Exercise: Look through the listing below and write out exactly the lines from the line with "(** [strings.LastIndex(s, substr)]. *)" to the line with "String PathSeparator EmptyString.", both included, and no others.

Provided material:

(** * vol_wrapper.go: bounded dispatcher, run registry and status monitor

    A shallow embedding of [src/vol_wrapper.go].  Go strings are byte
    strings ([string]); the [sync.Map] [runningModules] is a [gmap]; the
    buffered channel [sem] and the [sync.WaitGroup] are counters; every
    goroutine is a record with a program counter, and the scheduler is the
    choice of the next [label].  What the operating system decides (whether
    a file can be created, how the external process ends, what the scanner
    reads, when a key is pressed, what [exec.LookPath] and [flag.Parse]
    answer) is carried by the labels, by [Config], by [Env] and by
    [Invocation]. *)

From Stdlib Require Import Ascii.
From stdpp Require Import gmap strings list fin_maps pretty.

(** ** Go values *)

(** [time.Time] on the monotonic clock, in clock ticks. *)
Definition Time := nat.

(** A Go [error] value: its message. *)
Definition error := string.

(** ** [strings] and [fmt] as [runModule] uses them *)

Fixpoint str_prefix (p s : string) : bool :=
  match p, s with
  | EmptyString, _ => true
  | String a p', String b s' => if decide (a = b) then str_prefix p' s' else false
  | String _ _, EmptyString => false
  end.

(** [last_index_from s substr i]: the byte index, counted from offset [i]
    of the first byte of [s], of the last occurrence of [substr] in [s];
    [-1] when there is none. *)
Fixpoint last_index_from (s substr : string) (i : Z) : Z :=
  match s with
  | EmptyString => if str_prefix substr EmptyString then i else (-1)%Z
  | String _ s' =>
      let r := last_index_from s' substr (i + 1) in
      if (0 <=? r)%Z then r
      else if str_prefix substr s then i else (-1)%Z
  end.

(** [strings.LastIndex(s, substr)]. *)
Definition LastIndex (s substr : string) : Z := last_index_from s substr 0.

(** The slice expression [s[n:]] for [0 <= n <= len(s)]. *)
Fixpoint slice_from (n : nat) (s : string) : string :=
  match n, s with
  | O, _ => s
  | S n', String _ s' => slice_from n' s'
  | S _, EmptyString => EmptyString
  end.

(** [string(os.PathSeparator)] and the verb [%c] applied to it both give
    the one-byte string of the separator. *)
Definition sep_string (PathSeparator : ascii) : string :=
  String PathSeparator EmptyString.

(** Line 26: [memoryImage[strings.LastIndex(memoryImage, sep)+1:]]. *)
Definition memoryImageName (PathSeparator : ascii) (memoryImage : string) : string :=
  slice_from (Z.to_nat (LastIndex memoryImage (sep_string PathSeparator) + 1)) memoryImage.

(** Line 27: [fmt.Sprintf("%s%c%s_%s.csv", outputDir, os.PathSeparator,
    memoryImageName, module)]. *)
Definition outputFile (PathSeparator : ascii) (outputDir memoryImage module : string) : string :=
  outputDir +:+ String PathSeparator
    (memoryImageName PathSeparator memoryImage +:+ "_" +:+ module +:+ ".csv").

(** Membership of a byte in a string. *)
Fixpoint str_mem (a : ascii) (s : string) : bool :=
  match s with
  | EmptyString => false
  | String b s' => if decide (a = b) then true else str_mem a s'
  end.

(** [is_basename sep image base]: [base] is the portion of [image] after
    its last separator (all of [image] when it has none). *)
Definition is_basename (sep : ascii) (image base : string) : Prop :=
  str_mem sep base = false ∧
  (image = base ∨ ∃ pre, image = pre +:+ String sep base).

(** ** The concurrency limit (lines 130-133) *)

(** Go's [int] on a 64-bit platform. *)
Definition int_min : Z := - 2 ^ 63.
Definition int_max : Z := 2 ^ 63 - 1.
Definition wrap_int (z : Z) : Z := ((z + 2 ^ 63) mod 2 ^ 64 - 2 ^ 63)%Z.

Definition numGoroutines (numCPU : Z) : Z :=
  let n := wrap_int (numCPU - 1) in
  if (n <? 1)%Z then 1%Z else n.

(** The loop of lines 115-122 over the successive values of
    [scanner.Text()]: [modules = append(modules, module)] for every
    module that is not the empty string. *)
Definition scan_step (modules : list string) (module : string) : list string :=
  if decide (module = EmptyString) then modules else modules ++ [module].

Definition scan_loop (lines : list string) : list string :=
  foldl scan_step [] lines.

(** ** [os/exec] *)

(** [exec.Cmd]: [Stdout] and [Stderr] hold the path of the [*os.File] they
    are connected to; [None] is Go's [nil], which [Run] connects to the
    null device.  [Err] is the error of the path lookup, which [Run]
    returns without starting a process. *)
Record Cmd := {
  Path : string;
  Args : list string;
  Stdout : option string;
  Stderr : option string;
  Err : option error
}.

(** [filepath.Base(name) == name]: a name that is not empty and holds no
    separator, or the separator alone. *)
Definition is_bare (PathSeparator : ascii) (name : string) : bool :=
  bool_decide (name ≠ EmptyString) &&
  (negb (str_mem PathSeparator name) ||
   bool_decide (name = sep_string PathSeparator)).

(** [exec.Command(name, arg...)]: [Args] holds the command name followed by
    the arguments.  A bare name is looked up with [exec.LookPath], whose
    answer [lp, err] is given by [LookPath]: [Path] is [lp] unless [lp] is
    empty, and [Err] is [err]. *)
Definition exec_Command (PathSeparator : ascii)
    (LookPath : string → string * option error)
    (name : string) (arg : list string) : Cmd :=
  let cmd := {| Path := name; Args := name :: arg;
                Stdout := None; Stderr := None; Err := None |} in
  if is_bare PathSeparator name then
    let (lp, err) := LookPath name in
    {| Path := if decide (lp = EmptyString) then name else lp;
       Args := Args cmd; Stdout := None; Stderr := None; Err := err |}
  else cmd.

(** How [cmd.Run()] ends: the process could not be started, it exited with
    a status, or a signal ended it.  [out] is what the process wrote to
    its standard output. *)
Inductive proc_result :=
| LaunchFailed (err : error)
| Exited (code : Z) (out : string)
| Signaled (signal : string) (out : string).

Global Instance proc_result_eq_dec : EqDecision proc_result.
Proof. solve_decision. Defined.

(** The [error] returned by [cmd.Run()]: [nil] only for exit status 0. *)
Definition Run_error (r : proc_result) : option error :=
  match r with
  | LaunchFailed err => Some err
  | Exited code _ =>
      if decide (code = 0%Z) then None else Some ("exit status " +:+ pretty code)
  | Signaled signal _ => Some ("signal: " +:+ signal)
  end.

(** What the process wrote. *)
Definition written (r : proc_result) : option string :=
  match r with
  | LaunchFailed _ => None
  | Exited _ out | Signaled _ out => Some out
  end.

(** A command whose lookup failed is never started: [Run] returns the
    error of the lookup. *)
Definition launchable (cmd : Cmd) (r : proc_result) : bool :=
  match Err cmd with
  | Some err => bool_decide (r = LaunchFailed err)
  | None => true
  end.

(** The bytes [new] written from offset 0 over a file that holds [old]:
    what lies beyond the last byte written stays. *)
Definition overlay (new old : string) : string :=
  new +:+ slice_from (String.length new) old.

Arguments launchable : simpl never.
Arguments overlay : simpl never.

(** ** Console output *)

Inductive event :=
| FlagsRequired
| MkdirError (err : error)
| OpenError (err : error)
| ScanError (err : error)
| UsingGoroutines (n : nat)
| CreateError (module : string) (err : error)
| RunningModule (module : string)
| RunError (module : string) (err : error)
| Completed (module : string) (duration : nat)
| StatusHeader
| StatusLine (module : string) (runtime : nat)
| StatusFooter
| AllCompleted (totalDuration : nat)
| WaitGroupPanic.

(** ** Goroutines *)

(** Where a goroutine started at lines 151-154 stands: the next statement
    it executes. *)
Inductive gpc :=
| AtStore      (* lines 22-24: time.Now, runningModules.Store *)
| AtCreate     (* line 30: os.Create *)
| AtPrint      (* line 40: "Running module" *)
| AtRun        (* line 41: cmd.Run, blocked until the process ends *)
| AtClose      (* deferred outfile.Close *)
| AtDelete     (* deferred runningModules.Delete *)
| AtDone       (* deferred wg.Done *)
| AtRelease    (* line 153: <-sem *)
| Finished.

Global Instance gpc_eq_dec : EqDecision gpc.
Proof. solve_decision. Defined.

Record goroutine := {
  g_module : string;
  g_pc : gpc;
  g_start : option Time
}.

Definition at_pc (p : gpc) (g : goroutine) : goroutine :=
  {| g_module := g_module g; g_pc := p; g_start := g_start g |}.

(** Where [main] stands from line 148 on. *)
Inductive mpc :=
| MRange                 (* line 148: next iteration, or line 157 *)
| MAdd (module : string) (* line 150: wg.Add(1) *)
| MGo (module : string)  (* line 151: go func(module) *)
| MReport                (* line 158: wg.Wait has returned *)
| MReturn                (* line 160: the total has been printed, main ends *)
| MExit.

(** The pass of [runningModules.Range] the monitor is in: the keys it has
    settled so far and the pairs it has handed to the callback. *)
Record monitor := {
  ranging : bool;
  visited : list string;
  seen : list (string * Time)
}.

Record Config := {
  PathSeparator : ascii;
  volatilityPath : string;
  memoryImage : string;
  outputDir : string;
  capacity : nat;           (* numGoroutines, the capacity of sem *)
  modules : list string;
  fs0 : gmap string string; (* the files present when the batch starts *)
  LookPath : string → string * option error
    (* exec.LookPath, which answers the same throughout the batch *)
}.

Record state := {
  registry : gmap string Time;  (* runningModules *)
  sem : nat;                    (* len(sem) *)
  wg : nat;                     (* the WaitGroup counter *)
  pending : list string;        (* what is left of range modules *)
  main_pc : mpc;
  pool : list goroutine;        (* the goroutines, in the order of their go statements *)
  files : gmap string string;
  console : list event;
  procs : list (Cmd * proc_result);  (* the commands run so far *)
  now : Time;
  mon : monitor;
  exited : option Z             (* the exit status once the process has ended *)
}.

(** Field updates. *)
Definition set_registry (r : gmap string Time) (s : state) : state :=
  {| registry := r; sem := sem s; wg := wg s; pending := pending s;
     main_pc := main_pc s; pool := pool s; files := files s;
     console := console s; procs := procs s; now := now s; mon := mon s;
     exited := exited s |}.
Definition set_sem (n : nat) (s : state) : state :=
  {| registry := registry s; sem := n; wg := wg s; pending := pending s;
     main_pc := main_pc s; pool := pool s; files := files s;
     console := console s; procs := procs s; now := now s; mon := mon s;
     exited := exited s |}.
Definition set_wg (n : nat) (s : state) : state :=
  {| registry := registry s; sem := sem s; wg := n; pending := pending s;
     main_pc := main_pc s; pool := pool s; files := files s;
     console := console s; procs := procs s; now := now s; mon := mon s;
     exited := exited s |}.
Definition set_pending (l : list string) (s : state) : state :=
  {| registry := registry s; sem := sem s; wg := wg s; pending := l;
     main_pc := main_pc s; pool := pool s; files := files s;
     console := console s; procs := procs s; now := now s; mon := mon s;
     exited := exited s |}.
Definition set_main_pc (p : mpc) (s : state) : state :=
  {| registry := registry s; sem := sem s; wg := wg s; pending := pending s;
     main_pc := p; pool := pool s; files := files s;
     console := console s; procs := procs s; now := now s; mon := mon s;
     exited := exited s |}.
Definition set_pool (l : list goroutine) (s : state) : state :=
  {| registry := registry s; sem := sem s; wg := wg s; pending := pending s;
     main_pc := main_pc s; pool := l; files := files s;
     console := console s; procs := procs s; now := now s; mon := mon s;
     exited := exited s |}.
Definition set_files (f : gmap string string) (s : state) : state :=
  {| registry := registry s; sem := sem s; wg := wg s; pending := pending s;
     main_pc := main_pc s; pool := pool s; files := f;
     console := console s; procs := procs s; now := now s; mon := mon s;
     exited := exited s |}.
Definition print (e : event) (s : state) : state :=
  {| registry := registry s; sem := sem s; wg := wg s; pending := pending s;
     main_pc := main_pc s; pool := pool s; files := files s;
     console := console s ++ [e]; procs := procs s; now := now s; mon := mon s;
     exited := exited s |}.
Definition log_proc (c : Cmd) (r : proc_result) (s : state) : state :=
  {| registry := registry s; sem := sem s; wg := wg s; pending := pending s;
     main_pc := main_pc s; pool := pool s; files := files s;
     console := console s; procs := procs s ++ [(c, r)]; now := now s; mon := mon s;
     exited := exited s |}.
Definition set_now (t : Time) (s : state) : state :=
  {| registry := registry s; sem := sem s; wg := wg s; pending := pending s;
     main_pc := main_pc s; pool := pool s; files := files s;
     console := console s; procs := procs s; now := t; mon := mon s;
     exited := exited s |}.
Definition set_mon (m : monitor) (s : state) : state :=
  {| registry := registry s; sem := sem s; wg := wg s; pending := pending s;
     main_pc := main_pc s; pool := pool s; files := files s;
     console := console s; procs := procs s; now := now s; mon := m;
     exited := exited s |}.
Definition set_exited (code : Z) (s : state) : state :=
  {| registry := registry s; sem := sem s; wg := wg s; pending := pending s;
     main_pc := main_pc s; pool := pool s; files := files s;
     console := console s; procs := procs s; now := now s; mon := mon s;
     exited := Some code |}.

Written solution:
(** [strings.LastIndex(s, substr)]. *)
Definition LastIndex (s substr : string) : Z := last_index_from s substr 0.

(** The slice expression [s[n:]] for [0 <= n <= len(s)]. *)
Fixpoint slice_from (n : nat) (s : string) : string :=
  match n, s with
  | O, _ => s
  | S n', String _ s' => slice_from n' s'
  | S _, EmptyString => EmptyString
  end.

(** [string(os.PathSeparator)] and the verb [%c] applied to it both give
    the one-byte string of the separator. *)
Definition sep_string (PathSeparator : ascii) : string :=
  String PathSeparator EmptyString.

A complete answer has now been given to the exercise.